=== Requirement ===
Transcribe, word for word and with nothing extra, the line containing "apply (shuffles_trans _ _ _ _ Hsh). by" and each line that comes after it in the entries.

----

Lemma sort_extract_ok n size p :
  4 <= size < n -> n <= length p -> sorting n size p ->
  exists q, sort_extract (p, size) = Some (q, size - 1) /\ sorting n (size - 1) q /\ shuffles n p q.
Proof.
  intros Hs Hn Hp. unfold sort_extract. rewrite !(lookup_at p) by lia. opt.
  set (k := if (p !!! 2%nat <? p !!! 3%nat)%Z then 3 else 2).
  assert (k = 2 \/ k = 3) as Hk by (unfold k; destruct (_ <? _)%Z; lia).
  destruct (extract_hole n size k p Hs Hn Hp eq_refl) as (Hb & Hsh & Hle & E0 & Es & Ej).
  rewrite wr_Some by lia. opt. rewrite lookup_at by (rewrite length_insert; lia). opt.
  rewrite wr_Some by (rewrite length_insert; lia). opt.
  rewrite lookup_at by (rewrite !length_insert; lia). opt.
  rewrite wr_Some by (rewrite !length_insert; lia). opt.
  replace (<[0:=<[size:=p !!! 0]> p !!! 1]> (<[size:=p !!! 0]> p) !!! k) with (p !!! k) by (by upd).
  replace (<[size:=p !!! 0]> p !!! 1) with (p !!! 1) by (by upd).
  destruct (HeapSortDown_ok 1 (size - 1) k (p !!! size) (<[1 := p !!! k]> (<[0 := p !!! 1]> (<[size := p !!! 0]> p))))
    as (q & -> & Hq & Hr); [lia|rewrite !length_insert; lia|done|].
  opt. exists q. split; [done|].
  pose proof Hp as (Hh & H0 & Ht). destruct Hr as (Hr1 & Hr2 & Hr3).
  assert (q !!! 0 = p !!! 1) as Q0 by (rewrite Hr2 by lia; done).
  assert (q !!! size = p !!! 0) as Qs by (rewrite Hr2 by lia; done).
  assert (forall j, size < j -> q !!! j = p !!! j) as Qj by (intros j Hj; rewrite Hr2 by lia; by apply Ej).
  pose proof (Hr3 (fun x => (x <= p !!! 1%nat)%Z) Hle) as Q1. cbv beta in Q1.
  assert (forall i, i < size -> (q !!! i <= p !!! 1%nat)%Z) as Qlt.
  { intros i Hi. destruct (decide (i = 0)) as [->|]; [by rewrite Q0|]. apply Q1. lia. }
  specialize (H0 1 ltac:(lia)).
  split; [split; [done|]; split|].
  - intros j Hj. rewrite Q0. by apply Q1.
  - intros i j Hj Hij. destruct (decide (j = size)) as [->|Hjs].
    + rewrite Qs. specialize (Qlt i ltac:(lia)). lia.
    + rewrite (Qj j) by lia. destruct (decide (i < size)) as [Hi|Hi].
      * specialize (Qlt i Hi). specialize (Ht 1 j ltac:(lia) ltac:(lia)). lia.
      * destruct (decide (i = size)) as [->|]; [rewrite Qs; apply Ht; lia|]. rewrite (Qj i) by lia. apply Ht; lia.
  - apply (shuffles_trans _ _ _ _ Hsh). split; [done|]. intros j Hj. apply Hr2. lia.
Qed.

(** What is left to do when the heap is [p[1 .. 3]]. *)
Definition ascending (n : nat) (p : list Z) : Prop := forall i j, i < j < n -> (p !!! i <= p !!! j)%Z.

Lemma sort_last_ok n p :
  4 <= n <= length p -> sorting n 3 p ->
  exists q, sort_last p = Some q /\ ascending n q /\ shuffles n p q.
Proof.
  intros Hn (Hh & H0 & Ht). unfold sort_last. rewrite !(lookup_at p) by lia. opt.
  pose proof (Hh 1 2 ltac:(lia) ltac:(unfold child; lia) ltac:(lia)) as H2.
  pose proof (Hh 1 3 ltac:(lia) ltac:(unfold child; lia) ltac:(lia)) as H3. specialize (H0 1 ltac:(lia)).
  rewrite wr_Some by lia. opt. rewrite lookup_at by (rewrite length_insert; lia). opt.
  replace (<[2:=p !!! 1]> p !!! 0) with (p !!! 0) by (by upd).
  rewrite wr_Some by (rewrite length_insert; lia). opt.
  set (B := <[2 := p !!! 1]> p). assert (length B = length p) as HB by apply length_insert.
  assert (B !!! 0 = p !!! 0) as B0 by (unfold B; by upd). assert (B !!! 3 = p !!! 3) as B3 by (unfold B; by upd).
  assert (forall q, length q = length p -> (forall i, 4 <= i -> q !!! i = p !!! i) ->
    (q !!! 0%nat <= q !!! 1%nat <= p !!! 1%nat)%Z -> q !!! 2 = p !!! 1 -> q !!! 3 = p !!! 0 -> ascending n q) as Hasc.
  { intros q Hl Hq H01 E2 E3 i j Hij.
    destruct (decide (4 <= j)) as [Hj|Hj].
    - rewrite (Hq j) by done. destruct (decide (4 <= i)); [rewrite Hq by done; apply Ht; lia|].
      pose proof (Ht 0 j ltac:(lia) ltac:(lia)).
      assert (i = 0 \/ i = 1 \/ i = 2 \/ i = 3) as [->|[->|[->| ->]]] by lia; lia.
    - assert (j = 1 /\ i = 0 \/ j = 2 /\ (i = 0 \/ i = 1) \/ j = 3 /\ (i = 0 \/ i = 1 \/ i = 2)) as Hc by lia.
      destruct Hc as [[-> ->]|[[-> [->| ->]]|[-> [->|[->| ->]]]]]; lia. }
  destruct (Z.ltb_spec (p !!! 2%nat) (p !!! 3%nat)) as [Hlt|Hge]; cbn [Nat.sub].
  - rewrite wr_Some by (rewrite !length_insert; lia). opt. rewrite wr_Some by (rewrite !length_insert; lia).
    eexists. split; [reflexivity|]. split; [|split; [|intros j Hj; unfold B; by upd]].
    + apply Hasc; [by rewrite !length_insert|intros i Hi; unfold B; by upd| | |]; unfold B; upd; (done || lia).
    + rewrite (list_insert_insert_ne B 1 3) by lia. rewrite <-B3.
      set (A := <[1 := B !!! 3]> B).
      assert (A !!! 0 = p !!! 0) as A0 by (unfold A; by upd). rewrite <-A0.
      rewrite hole_move by (unfold A; rewrite ?length_insert; lia). unfold A. rewrite hole_move by lia.
      unfold B. rewrite hole_move by lia. by rewrite insert_at.
  - rewrite wr_Some by (rewrite !length_insert; lia). opt. rewrite wr_Some by (rewrite !length_insert; lia).
    eexists. split; [reflexivity|]. split; [|split; [|intros j Hj; unfold B; by upd]].
    + apply Hasc; [by rewrite !length_insert|intros i Hi; unfold B; by upd| | |]; unfold B; upd; (done || lia).
    + rewrite (list_insert_insert_ne _ 1 0), (list_insert_insert_ne _ 1 3) by lia.
      set (A := <[1 := p !!! 2]> B).
      assert (A !!! 0 = p !!! 0) as A0 by (unfold A; by upd). rewrite <-A0.
      rewrite hole_move by (unfold A; rewrite ?length_insert; lia).
      replace (p !!! 3) with (A !!! 3) by (unfold A; by upd). rewrite insert_at.
      unfold A, B. rewrite hole_move by lia. by rewrite insert_at.
Qed.

(** ** The call *)

Lemma extract_loop n size p :
  3 <= size < n -> n <= length p -> sorting n size p ->
  exists q i,
    (if negb (size =? 3) then do_while (S size) sort_extract (fun '(_, size) => negb (size =? 3)) (p, size)
     else Some (p, size)) = Some (q, i) /\ sorting n 3 q /\ shuffles n p q.
Proof.
  intros Hs Hn Hp. destruct (Nat.eqb_spec size 3) as [->|H3]; cbn [negb]; [by exists p, 3|].
  destruct (do_while_total (fun '(p', i) => 4 <= i < n /\ sorting n i p' /\ shuffles n p p') (fun '(_, i) => i)
    (fun '(p', i) => sorting n 3 p' /\ shuffles n p p') sort_extract (fun '(_, size) => negb (size =? 3)))
    with (fuel := S size) (s := (p, size)) as ([q i] & E & H1 & H2); [| |lia|by exists q, i].
  - intros [p' i] (Hi & Hp' & Hsh). pose proof (shuffles_length _ _ _ Hsh).
    destruct (sort_extract_ok n i p' ltac:(lia) ltac:(lia) Hp') as (q & E & Hq & Hsh').
    exists (q, i - 1). split; [exact E|]. pose proof (shuffles_trans _ _ _ _ Hsh Hsh') as Hq'. cbv beta iota.
    destruct (Nat.eqb_spec (i - 1) 3) as [E3|E3]; cbn [negb]; [by rewrite E3 in Hq|]. split; [split; [lia|done]|lia].
  - by split; [lia|].
Qed.

Lemma HeapSort_ok n p :
  n <= length p -> exists q, HeapSort p n = Some q /\ ascending n q /\ shuffles n p q.
Proof.
  intros Hn. unfold HeapSort.
  destruct (Nat.ltb_spec n 2) as [H2|H2]; [exists p; split_and!; try done; unfold ascending; lia|].
  destruct (Nat.eqb_spec n 2) as [->|Hn2].
  { rewrite !lookup_at by lia. opt.
    destruct (Z.ltb_spec (p !!! 1%nat) (p !!! 0%nat)); cbn [Nat.sub];
      (rewrite wr_Some by lia; opt; rewrite wr_Some by (rewrite length_insert; lia);
       eexists; split; [reflexivity|]; split; [|split; [|intros j Hj; by upd]]).
    1, 3: (intros i j Hij; assert (i = 0 /\ j = 1) as [-> ->] by lia; upd; lia).
    - rewrite hole_move by lia. by rewrite insert_at.
    - by rewrite insert_at, insert_at. }
  destruct (sort_heapify_ok (n - 1) p ltac:(lia)) as (q & -> & Hq & Hsh). opt.
  replace (S (n - 1)) with n in Hq, Hsh by lia. pose proof (shuffles_length _ _ _ Hsh) as Hl.
  destruct (Nat.ltb_spec (n - 1) 3).
  - assert (n = 3) as -> by lia. rewrite !lookup_at by lia. opt. rewrite wr_Some by lia. opt.
    rewrite wr_Some by (rewrite length_insert; lia). eexists. split; [reflexivity|].
    destruct Hq as (Hh & H0 & _). pose proof (Hh 1 2 ltac:(lia) ltac:(unfold child; lia) ltac:(lia)) as H12.
    specialize (H0 1 ltac:(lia)). split.
    + intros i j Hij. assert (j = 1 /\ i = 0 \/ j = 2 /\ (i = 0 \/ i = 1)) as Hc by lia.
      destruct Hc as [[-> ->]|[-> [->| ->]]]; upd; lia.
    + apply (shuffles_trans _ _ _ _ Hsh). split; [rewrite hole_move by lia; by rewrite insert_at|].
      intros j Hj. by upd.
  - destruct (extract_loop n (n - 1) q ltac:(lia) ltac:(lia) Hq) as (r & i & -> & Hr & Hsh'). opt.
    pose proof (shuffles_length _ _ _ Hsh').
    destruct (sort_last_ok n r ltac:(lia) Hr) as (s & E & Ha & Hsh2).
    exists s. split; [exact E|]. split; [done|].
    apply (shuffles_trans _ _ _ _ Hsh). by apply (shuffles_trans _ _ _ _ Hsh').
Qed.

----

=== Exercise solution ===
    apply (shuffles_trans _ _ _ _ Hsh). by apply (shuffles_trans _ _ _ _ Hsh').
Qed.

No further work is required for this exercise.